##### RECORDS TO PROCESS

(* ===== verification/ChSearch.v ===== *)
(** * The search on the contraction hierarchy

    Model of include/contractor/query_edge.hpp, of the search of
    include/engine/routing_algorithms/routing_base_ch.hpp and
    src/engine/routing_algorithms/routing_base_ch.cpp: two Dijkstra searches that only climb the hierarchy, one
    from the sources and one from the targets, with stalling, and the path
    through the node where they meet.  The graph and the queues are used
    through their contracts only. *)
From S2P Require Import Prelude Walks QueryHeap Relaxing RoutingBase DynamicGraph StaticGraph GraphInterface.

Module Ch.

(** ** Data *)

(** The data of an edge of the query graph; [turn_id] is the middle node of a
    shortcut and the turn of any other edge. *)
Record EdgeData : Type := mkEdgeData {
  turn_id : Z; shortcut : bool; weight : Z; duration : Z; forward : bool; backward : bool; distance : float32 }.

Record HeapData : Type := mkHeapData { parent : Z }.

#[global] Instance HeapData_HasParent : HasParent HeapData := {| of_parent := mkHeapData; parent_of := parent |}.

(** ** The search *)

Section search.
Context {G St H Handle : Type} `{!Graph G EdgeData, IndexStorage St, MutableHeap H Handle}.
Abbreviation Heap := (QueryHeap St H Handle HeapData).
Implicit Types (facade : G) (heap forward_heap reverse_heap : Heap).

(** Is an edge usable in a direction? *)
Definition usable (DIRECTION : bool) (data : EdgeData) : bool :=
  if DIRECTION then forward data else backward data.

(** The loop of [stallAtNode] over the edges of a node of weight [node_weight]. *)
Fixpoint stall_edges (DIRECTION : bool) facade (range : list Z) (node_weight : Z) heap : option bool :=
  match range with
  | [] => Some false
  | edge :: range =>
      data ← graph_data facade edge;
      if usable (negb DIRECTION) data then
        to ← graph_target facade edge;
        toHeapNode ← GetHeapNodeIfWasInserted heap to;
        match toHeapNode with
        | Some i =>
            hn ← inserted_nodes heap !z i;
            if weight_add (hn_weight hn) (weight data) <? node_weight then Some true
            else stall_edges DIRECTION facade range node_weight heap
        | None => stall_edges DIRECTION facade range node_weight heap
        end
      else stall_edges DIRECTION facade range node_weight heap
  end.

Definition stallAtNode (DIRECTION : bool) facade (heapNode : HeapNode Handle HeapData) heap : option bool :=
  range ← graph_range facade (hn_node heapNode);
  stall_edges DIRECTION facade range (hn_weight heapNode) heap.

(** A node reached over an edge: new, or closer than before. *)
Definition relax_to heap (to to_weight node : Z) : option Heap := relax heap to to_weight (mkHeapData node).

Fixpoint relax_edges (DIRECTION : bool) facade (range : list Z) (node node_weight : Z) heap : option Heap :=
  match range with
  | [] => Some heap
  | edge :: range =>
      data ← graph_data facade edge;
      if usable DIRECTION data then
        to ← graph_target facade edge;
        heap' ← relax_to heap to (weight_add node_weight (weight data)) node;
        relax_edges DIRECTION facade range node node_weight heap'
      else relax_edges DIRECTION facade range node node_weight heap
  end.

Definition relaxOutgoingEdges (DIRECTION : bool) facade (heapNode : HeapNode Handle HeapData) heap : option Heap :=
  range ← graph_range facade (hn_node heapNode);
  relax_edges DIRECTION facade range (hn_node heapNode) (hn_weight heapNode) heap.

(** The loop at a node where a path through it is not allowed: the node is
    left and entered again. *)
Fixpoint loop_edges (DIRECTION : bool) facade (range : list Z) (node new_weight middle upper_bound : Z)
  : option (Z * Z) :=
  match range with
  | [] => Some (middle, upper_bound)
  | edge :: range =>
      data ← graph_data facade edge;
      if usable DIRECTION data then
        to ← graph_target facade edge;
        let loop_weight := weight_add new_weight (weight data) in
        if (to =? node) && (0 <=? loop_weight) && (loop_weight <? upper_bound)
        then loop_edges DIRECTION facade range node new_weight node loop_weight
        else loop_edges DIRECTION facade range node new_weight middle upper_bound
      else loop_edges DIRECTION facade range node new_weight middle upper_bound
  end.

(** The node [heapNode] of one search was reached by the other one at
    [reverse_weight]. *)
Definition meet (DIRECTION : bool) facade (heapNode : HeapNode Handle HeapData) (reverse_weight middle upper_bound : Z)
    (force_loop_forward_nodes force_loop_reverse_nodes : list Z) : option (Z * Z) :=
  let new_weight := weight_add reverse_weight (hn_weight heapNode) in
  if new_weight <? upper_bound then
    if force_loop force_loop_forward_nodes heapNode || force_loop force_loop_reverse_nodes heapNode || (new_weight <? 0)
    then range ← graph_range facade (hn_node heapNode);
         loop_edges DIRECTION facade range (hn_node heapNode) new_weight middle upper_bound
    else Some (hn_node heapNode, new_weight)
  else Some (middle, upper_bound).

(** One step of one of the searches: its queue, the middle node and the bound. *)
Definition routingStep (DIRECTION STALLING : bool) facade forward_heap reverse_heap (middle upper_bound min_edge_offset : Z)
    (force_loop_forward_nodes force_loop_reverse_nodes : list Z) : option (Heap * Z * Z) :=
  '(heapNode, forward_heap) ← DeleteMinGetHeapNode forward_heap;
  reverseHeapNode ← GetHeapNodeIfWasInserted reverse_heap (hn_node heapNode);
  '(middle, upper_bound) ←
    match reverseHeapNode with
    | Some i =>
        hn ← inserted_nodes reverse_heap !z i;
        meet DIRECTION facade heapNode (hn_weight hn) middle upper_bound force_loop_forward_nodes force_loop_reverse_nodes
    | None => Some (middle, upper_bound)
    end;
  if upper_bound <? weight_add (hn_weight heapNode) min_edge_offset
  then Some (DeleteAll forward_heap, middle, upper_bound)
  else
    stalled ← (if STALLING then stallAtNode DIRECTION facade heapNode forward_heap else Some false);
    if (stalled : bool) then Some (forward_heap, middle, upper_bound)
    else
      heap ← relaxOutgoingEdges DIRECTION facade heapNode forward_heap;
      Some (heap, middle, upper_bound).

##########

Read through the records above and copy the lines that contain "hierarchy".

RESPONSE ▸
(** * The search on the contraction hierarchy
    src/engine/routing_algorithms/routing_base_ch.cpp: two Dijkstra searches that only climb the hierarchy, one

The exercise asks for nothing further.